Холмс жестом велел мне идти вперед. Я вошел и встал в углу у окна. Сержанты открыли вторую дверь и начали выносить мантии по одной, передавая их камердинерам, а те помогали своим господам одеться. Пятнадцать или двадцать придворных рангом пониже ждали своей очереди. На них были форменные куртки и короткие штаны. В стороне от остальных я заметил графа с двумя сопровождающими в красных мундирах с золотой тесьмой. Один из них привлек мое внимание. Я издали осторожно за ним наблюдал, он же не мог меня видеть. Это был высокий худощавый человек с лицом сморщенным, как чернослив, хотя и не старше пятидесяти лет. Мой взгляд приковали к себе не столько эти преждевременные морщины, сколько выпуклый покрасневший лоб и глубоко посаженные глаза. Мужчина медленно поворачивал голову из стороны в сторону, словно прислушиваясь к какой-то внутренней музыке или решая сложную задачу. Как подсказывал мне мой опыт, такие движения свидетельствуют о затаенном беспокойстве. Некогда я замечал их у профессора Мориарти, чьи черты, казалось, ожили сейчас передо мной. Распознать среди присутствующих его брата оказалось проще, чем я ожидал.
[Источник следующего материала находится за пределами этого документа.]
Lemma scanCells_flat (im : ImageData.t) (minWidth minHeight : Z) (s : Scan.t) :
  0 < ImageData.width im -> 0 <= ImageData.height im ->
  scanCells im minWidth minHeight s =
  foldOpt (scanIndex im minWidth minHeight)
    (range (ImageData.width im * ImageData.height im)) (Some s).
Proof.
  intros HW HH. unfold scanCells.
  set (W := ImageData.width im) in *.
  set (row := fun y s => foldOpt (fun x s => scanCell im minWidth minHeight x y s)
                           (range W) (Some s)).
  assert (Hrow : forall y acc, 0 <= y ->
            match acc with Some s => row y s | None => None end =
            foldOpt (scanIndex im minWidth minHeight)
              (map (fun i => W * y + i) (range W)) acc).
  { intros y [s'|] Hy; [|now rewrite foldOpt_None].
    unfold row. rewrite foldOpt_map. apply foldOpt_ext_in.
    intros x s'' Hx. apply in_range in Hx. unfold scanIndex. fold W.
    replace (W * y + x) with (y * W + x) by lia.
    now destruct (coords_of_index W x y Hx Hy) as [-> ->]. }
  assert (H : forall h : nat,
            foldOpt row (range (Z.of_nat h)) (Some s) =
            foldOpt (scanIndex im minWidth minHeight)
              (range (W * Z.of_nat h)) (Some s)).
  { induction h as [|h IH].
    - now rewrite Z.mul_0_r.
    - replace (Z.of_nat (S h)) with (Z.of_nat h + 1) by lia.
      rewrite Z.mul_add_distr_l, Z.mul_1_r.
      rewrite !range_add by nia. rewrite !foldOpt_app, IH.
      change (range 1) with [0]. cbn [map]. rewrite Z.add_0_r.
      rewrite <- Hrow by lia. unfold foldOpt at 1. reflexivity. }
  rewrite <- (Z2Nat.id (ImageData.height im)) by lia. apply H.
Qed.

(** *** Squares *)

Lemma neighbors_coords (W p q : Z) :
  0 < W -> 0 <= p -> In q (neighbors W p) -> 0 <= q ->
  (Z.rem q W = Z.rem p W /\ (q / W = p / W - 1 \/ q / W = p / W + 1)) \/
  (q / W = p / W /\ (Z.rem q W = Z.rem p W - 1 \/ Z.rem q W = Z.rem p W + 1)).
Proof.
  intros HW Hp Hin Hq.
  destruct (index_of_coords W p HW Hp) as (Hidx & Hx & Hy).
  set (x := Z.rem p W) in *. set (y := p / W) in *.
  unfold neighbors in Hin. fold x in Hin. cbn [In] in Hin.
  destruct Hin as [<-|[<-|[<-|[<-|[]]]]].
  - assert (1 <= y) by nia.
    replace (p - W) with ((y - 1) * W + x) by lia.
    destruct (coords_of_index W x (y - 1)) as [-> ->]; lia.
  - replace (p + W) with ((y + 1) * W + x) by lia.
    destruct (coords_of_index W x (y + 1)) as [-> ->]; lia.
  - destruct (Z.ltb_spec 0 x); [|lia].
    replace (p - 1) with (y * W + (x - 1)) by lia.
    destruct (coords_of_index W (x - 1) y) as [-> ->]; lia.
  - destruct (Z.ltb_spec x (W - 1)); [|lia].
    replace (p + 1) with (y * W + (x + 1)) by lia.
    destruct (coords_of_index W (x + 1) y) as [-> ->]; lia.
Qed.
(** * Dynamic_DCF_Model.py: discounted-cash-flow valuation pipeline

    A shallow embedding of the valuation script.  Python and numpy floats
    are idealised as exact rationals ([Qc]); the one float effect that is
    kept is that numpy division by zero yields a non-finite value (inf or
    nan) instead of raising.  Rounding error and overflow are outside
    this model.  The three Python failures the script can meet (a missing
    dictionary or column key, and indexing an empty sequence) are kept as
    exceptions, caught by the script's single [except Exception].

    Where the rounding of a binary float decides what the page shows (the
    zero test of line 85, the rows of [np.arange] at line 157, the labels
    and the test of line 165), module [Binary64] has the same lines on
    IEEE 754 binary64 numbers; the statements on them come last. *)

From Stdlib Require PrimFloat.
From Stdlib Require Import QArith Qcanon Qround Qcabs Lqa.
From stdpp Require Import gmap strings list fin_maps numbers sorting.

Local Open Scope Qc_scope.

(** ** Numbers *)

Definition qc (q : Q) : Qc := Q2Qc q.

(** A numpy float64: a finite value, or a non-finite one ([inf], [-inf],
    [nan] are not told apart). *)
Inductive float : Type :=
  | Fin (q : Qc)
  | NonFin.

Definition fadd (x y : float) : float :=
  match x, y with
  | Fin a, Fin b => Fin (a + b)
  | _, _ => NonFin
  end.

Definition fsub (x y : float) : float :=
  match x, y with
  | Fin a, Fin b => Fin (a - b)
  | _, _ => NonFin
  end.

Definition fmul (x y : float) : float :=
  match x, y with
  | Fin a, Fin b => Fin (a * b)
  | _, _ => NonFin
  end.

(** [x / d].  Every divisor of the script is built from finite inputs, so
    the divisor is a rational; a zero divisor gives a non-finite quotient
    and no exception, as numpy does. *)
Definition fdiv (x : float) (d : Qc) : float :=
  match x with
  | Fin a => if decide (d = 0) then NonFin else Fin (a / d)
  | NonFin => NonFin
  end.

(** Python's [sum]: a left fold that starts from 0. *)
Definition py_sum (l : list float) : float := foldl fadd (Fin 0) l.

(** Round half to even, to an integer. *)
Definition rint (y : Qc) : Z :=
  let f := Qfloor y in
  match Qccompare (y - Qc_of_Z f) (qc (1 # 2)) with
  | Lt => f
  | Gt => (f + 1)%Z
  | Eq => if Z.even f then f else (f + 1)%Z
  end.

(** [round(x, ndigits)] on a finite value. *)
Definition round_q (x : Qc) (ndigits : nat) : Qc :=
  Qc_of_Z (rint (x * qc 10 ^ ndigits)) / qc 10 ^ ndigits.

Definition round (x : float) (ndigits : nat) : float :=
  match x with
  | Fin a => Fin (round_q a ndigits)
  | NonFin => NonFin
  end.

(** [np.arange(start, stop, step)]: ceil((stop - start) / step) values, in
    exact arithmetic.  [Binary64.arange] is the array numpy fills on
    floats. *)
Definition arange (start stop step : Qc) : list Qc :=
  (λ k : nat, start + Qc_of_Z (Z.of_nat k) * step)
    <$> seq 0 (Z.to_nat (Qceiling (this ((stop - start) / step)%Qc))).

(** ** Exceptions *)

Inductive exn : Type :=
  | KeyError (k : string)
  | IndexError.

Inductive result (A : Type) : Type :=
  | Ok (a : A)
  | Raise (e : exn).
Arguments Ok {A} a.
Arguments Raise {A} e.

Global Instance result_ret : MRet result := λ A a, Ok a.
Global Instance result_bind : MBind result := λ A B k m,
  match m with
  | Ok a => k a
  | Raise e => Raise e
  end.

(** [l[-1]] and [.iloc[-1]] *)
Definition getitem_last {A} (l : list A) : result A :=
  match last l with
  | Some x => Ok x
  | None => Raise IndexError
  end.

(** [d[k]] on a dict *)
Definition getitem {V} (d : gmap string V) (k : string) : result V :=
  match d !! k with
  | Some v => Ok v
  | None => Raise (KeyError k)
  end.

(** [d.get(k, default)] *)
Definition get {V} (d : gmap string V) (k : string) (default : V) : V :=
  match d !! k with
  | Some v => v
  | None => default
  end.

(** [enumerate(l, start)] *)
Fixpoint enumerate {A} (start : nat) (l : list A) : list (nat * A) :=
  match l with
  | [] => []
  | x :: l' => (start, x) :: enumerate (S start) l'
  end.

(** ** Statements, series and frames *)

Record Timestamp : Type := { year : Z; month : Z; day : Z }.

(** Chronological order on timestamps. *)
Definition ts_le (a b : Timestamp) : Prop :=
  (year a < year b ∨
   (year a = year b ∧
    (month a < month b ∨ (month a = month b ∧ day a ≤ day b))))%Z.

Global Instance ts_le_dec : RelDecision ts_le.
Proof. intros a b. unfold ts_le. apply _. Defined.

(** A statement as the data provider returns it: one row per line item,
    one column per fiscal period, a missing value being NaN ([None]). *)
Record Statement : Type := {
  periods : list Timestamp;
  items : gmap string (list (option Qc))
}.

(** A frame with one row per period and one column per line item. *)
Record DataFrame : Type := {
  index : list Timestamp;
  columns : gmap string (list (option Qc))
}.

(** [stmt.T / d] *)
Definition transpose_div (s : Statement) (d : Qc) : DataFrame :=
  {| index := periods s;
     columns := (fmap (M := list) (fmap (M := option) (λ x, x / d))) <$> items s |}.

Definition Series : Type := list (Timestamp * option Qc).

(** [df[k]] *)
Definition column (df : DataFrame) (k : string) : result Series :=
  col ← getitem (columns df) k; Ok (zip (index df) col).

(** NaN-propagating addition of two cells. *)
Definition cell_add (x y : option Qc) : option Qc :=
  match x, y with
  | Some a, Some b => Some (a + b)
  | _, _ => None
  end.

(** [a + b] for two series over the same index. *)
Definition series_add (a b : Series) : Series :=
  zip_with (λ p q, (p.1, cell_add p.2 q.2)) a b.

(** [series.dropna()] *)
Definition series_dropna (s : Series) : list Qc :=
  omap snd s.

(** A row of [fcff_df] before NaN rows are dropped. *)
Record RawRow : Type := {
  raw_period : Timestamp;
  raw_cfo : option Qc;
  raw_capex : option Qc;
  raw_fcff : option Qc
}.

(** A row of [fcff_df] once NaN rows are dropped: no cell is NaN. *)
Record Row : Type := {
  period : Timestamp;
  cash_from_operations : Qc;
  capex : Qc;
  free_cash_flow : Qc
}.

(** [pd.DataFrame({...})] of three series over the same index. *)
Definition make_fcff_df (cfo capex fcff : Series) : list RawRow :=
  zip_with (λ (p : Timestamp * option Qc) (q : option Qc * option Qc),
              {| raw_period := p.1; raw_cfo := p.2;
                 raw_capex := q.1; raw_fcff := q.2 |})
           cfo (zip (snd <$> capex) (snd <$> fcff)).

(** Rows compared by their index entry. *)
Definition raw_le (r1 r2 : RawRow) : Prop :=
  ts_le (raw_period r1) (raw_period r2).

Global Instance raw_le_dec : RelDecision raw_le.
Proof. intros r1 r2. unfold raw_le. apply _. Defined.

(** [df.sort_index(ascending=True)].  The statement has one column per
    fiscal period, so the timestamps are pairwise different and the sorted
    order is the only one; rows with equal timestamps, if any, keep no
    particular order. *)
Definition sort_index (rows : list RawRow) : list RawRow :=
  merge_sort raw_le rows.
Lemma back_within_run (n : nat) (label : string) (outcomes : list string) :
  back_within n label = true ->
  (n <= List.length (run label outcomes))%nat ->
  In "USER_INPUT" (firstn n (run label outcomes)) \/
  In "end" (firstn n (run label outcomes)).
Proof.
  revert label outcomes. induction n as [|n IH]; intros label outcomes Hback Hlen;
    [discriminate|].
  destruct outcomes as [|outcome rest]; [simpl in Hlen; lia|].
  cbn [run] in *. unfold transition in *. cbn [back_within] in Hback.
  destruct (lookup label states) as [transitions|]; [|simpl in Hlen; lia].
  destruct (lookup outcome transitions) as [target|] eqn:Ht; [|simpl in Hlen; lia].
  apply lookup_In in Ht. rewrite forallb_forall in Hback.
  specialize (Hback _ Ht). cbn [snd] in Hback.
  destruct (existsb (String.eqb target) sm_outcomes) eqn:Hend.
  - right. simpl in Hend. rewrite orb_false_r in Hend.
    apply String.eqb_eq in Hend. subst target. left. reflexivity.
  - rewrite orb_false_r in Hback. apply orb_true_iff in Hback.
    destruct Hback as [Hu|Hback].
    + left. apply String.eqb_eq in Hu. subst target. left. reflexivity.
    + cbn [List.length] in Hlen.
      destruct (IH target rest Hback ltac:(lia)) as [H|H];
        [left | right]; right; exact H.
Qed.

End MachineFacts.

Lemma machine_transitions_closed_witness :
  NoMapStatemachine.transition "EXECUTE_GRASP" "succeeded"
  = Some "NEUTRAL_BEFORE_HANDOVER" /\
  (In "NEUTRAL_BEFORE_HANDOVER" NoMapStatemachine.sm_outcomes \/
   exists transitions,
     NoMapStatemachine.lookup "NEUTRAL_BEFORE_HANDOVER" NoMapStatemachine.states
     = Some transitions).
Proof.
  split; [reflexivity|].
  apply (machine_transitions_closed "EXECUTE_GRASP" "succeeded"). reflexivity.
Defined.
Очевидно, полковнику Лемоннье, которого здесь никто не знал, не составило труда незаметно выйти из переполненного буфетного зала и выдать себя в Венецианской гостиной за Мориарти, также никому не известного. Я отвернулся, уверенный в том, что враг ничего не заподозрил, и отправился разыскивать Холмса. Он стоял рядом с Джейгоу. Инспектор, красный, с ощетинившимися усами, хранил горделивое молчание.